Mobile crews treat local epidemic diseases, conduct vaccination and inoculation campaigns, and enforce local health regulations. They conduct research on sleeping sickness, malaria, and other tropical diseases and devise prophylactic methods best suited to the rural population. The most common diseases are bilharziasis, leprosy, malaria, tuberculosis, and yaws. The Central African Republic is a yellow fever endemic zone country. The Pasteur Institute at Bangui cooperates actively with vaccination campaigns. All medicine, antibiotics, and vaccine imports must be authorized by the Ministry of Health.

As of 1999, it was estimated that there were fewer than 0.05 physicians and 0.9 hospital beds per 1,000 people. Average life expectancy was 43 years in 2000. Also in 2000, 60% of the population had access to safe drinking water and 31% had adequate sanitation. In 1999, there were 415 reported cases of tuberculosis per 100,000 people.
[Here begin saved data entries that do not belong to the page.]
(* ===== verification/SqliteTerms.v ===== *)
(** * Search terms against stored records

    What each search term means for the SQLite reader, as a condition on the
    records in the tables, and that the compiled clause evaluates to it. A
    captured request's columns are never NULL, so its conditions have two
    values; the maximum status of a request without a response, and the header
    columns an event lacks, are NULL, which no sign makes true. *)
From S2P Require Import Prelude GoLib Record SearchQL Predicate SearchSQL SearchSQLFacts Json JsonFacts Sqlite SqlQuery.
From S2P Require Import MemorySink Inspect MemoryReader AdminInspect SqliteReader SqliteFacts SqliteRootsSpec.

Open Scope string_scope.

(** Header text is valid UTF-8. *)
Definition storable_headers (r : CRecord) : Prop :=
  match r with
  | RRequest v => valid_header (cr_Headers v)
  | RResponse v => valid_header (re_Headers v)
  | ROutbound v => valid_header (oq_Headers (oe_Request v)) /\
      forall p, oe_Response v = Some p -> valid_header (os_Headers p)
  end.

(** ** Columns of events; [None] is NULL *)

Definition body_column (s : string) : option string := if String.eqb s "" then None else Some s.

Definition ev_request_path (e : CRecord) : option string :=
  match e with ROutbound v => Some (oq_Path (oe_Request v)) | _ => None end.
Definition ev_request_headers (e : CRecord) : option (option header) :=
  match e with ROutbound v => Some (oq_Headers (oe_Request v)) | _ => None end.
Definition ev_request_body (e : CRecord) : option string :=
  match e with ROutbound v => body_column (oq_Body (oe_Request v)) | _ => None end.
Definition ev_response_headers (e : CRecord) : option (option header) :=
  match e with
  | RResponse v => Some (re_Headers v)
  | ROutbound v => os_Headers <$> oe_Response v
  | RRequest _ => None
  end.
Definition ev_response_body (e : CRecord) : option string :=
  match e with
  | RResponse v => body_column (re_Body v)
  | ROutbound v => p ← oe_Response v; body_column (os_Body p)
  | RRequest _ => None
  end.
Definition event_status (e : CRecord) : option Z := match e with RResponse v => Some (re_Status v) | _ => None end.

Definition holds {A} (f : A -> bool) (o : option A) : bool := match o with Some a => f a | None => false end.

(** ** Meaning of a term *)

Section Meaning.
Context `{Unicode}.

(** The folded substring search: SQLite lowers ASCII letters only. *)
Definition scan_text (t : Term) (s : string) : bool := Contains (str_map lower_byte s) (ToLower (t_Value t)).
Lemma row_keys_distinct (P : CRecord -> Prop) `{!forall x, Decision (P x)} (k : list CRecord) :
  k ≡ₚ filter P l -> NoDup (cursor_of <$> (sqlite_row l <$> k)).
Proof.
  intros Hk. rewrite <- list_fmap_compose. apply (NoDup_fmap_1 cur_ID). rewrite <- list_fmap_compose.
  assert (((cur_ID ∘ (cursor_of ∘ sqlite_row l)) <$> k) = RecordID <$> k) as ->.
  { apply list_fmap_ext. intros i r _. cbn. by destruct r. }
  rewrite Hk. by apply sublist_ids.
Qed.

Lemma sqlite_rows_ordered q : rows_ordered (sqlite_rows l q).
Proof. apply SliceStable_rows_ordered. by apply (row_keys_distinct (fun r => listed l q r = true)). Qed.

Lemma past_nanos_cursor cursor r :
  cursor_in_range cursor ->
  past_nanos cursor (UnixNano (RecordTimestamp r)) (RecordID r) =
  match cursor with Some c => past_cursor c (sqlite_row l r) | None => true end.
Proof.
  intros Hc. destruct cursor as [c|]; [|done]. specialize (Hc c eq_refl).
  assert (Hk := sqlite_row_key r). unfold cursor_of in Hk. injection Hk as Ht Hid.
  assert (Hu : UnixNano (cur_Timestamp c) = cur_Timestamp c) by (by apply wrap_i64_id).
  unfold past_nanos, past_cursor, Before. by rewrite Ht, Hid, Hu.
Qed.

(** Listing past the cursor is listing, then skipping to the cursor. *)
Lemma page_rows_perm q cursor :
  cursor_in_range cursor ->
  sqlite_row l <$> filter (fun r => on_page l cursor q r = true) l ≡ₚ after_cursor cursor (sqlite_rows l q).
Proof.
  intros Hc. unfold on_page, sqlite_rows. destruct cursor as [c|]; cbn [after_cursor].
  - rewrite SliceStable_perm, filter_fmap. apply Permutation_refl'. f_equal.
    rewrite list_filter_filter. apply filter_ext_elem. intros r _.
    rewrite (past_nanos_cursor (Some c)) by done. cbn. rewrite andb_true_iff, Is_true_true. tauto.
  - rewrite SliceStable_perm. done.
Qed.

Lemma desc_ok_rows a b : desc_ok (root_vals l a) (root_vals l b) <-> row_less (sqlite_row l b) (sqlite_row l a) = false.
Proof.
  assert (Hv : forall r, col_int 2 (root_vals l r) = row_Timestamp (sqlite_row l r) /\
    col_text 0 (root_vals l r) = row_ID (sqlite_row l r)) by (by intros []).
  unfold desc_ok, row_less, After. destruct (Hv a) as [-> ->], (Hv b) as [-> ->].
  destruct (Z.eqb_spec (row_Timestamp (sqlite_row l b)) (row_Timestamp (sqlite_row l a))) as [Et|Et]; cbn [negb].
  - rewrite Et. split; [intros [?|[_ ?]]; [lia|done]|]. intros Hx. by right.
  - rewrite Z.ltb_ge. split; [intros [?|[? _]]; lia|]. intros Hx. left. lia.
Qed.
The country has a birth rate of 38 per 1,000 people. The infant mortality rate in 2000 was 96 per 1,000 live births. As of 1999, the immunization rates for children up to one year old were as follows: diphtheria, pertussis, and tetanus, 33% and measles, 39%.

The Central African Republic is one of several African nations with a high incidence of AIDS. At the end of 2001 the number of people living with HIV/AIDS was estimated at 250,000 (including 12.9% of the adult population) and deaths from AIDS that year were estimated at 22,000. HIV prevalence in 1999 was 13.84 per 100 adults.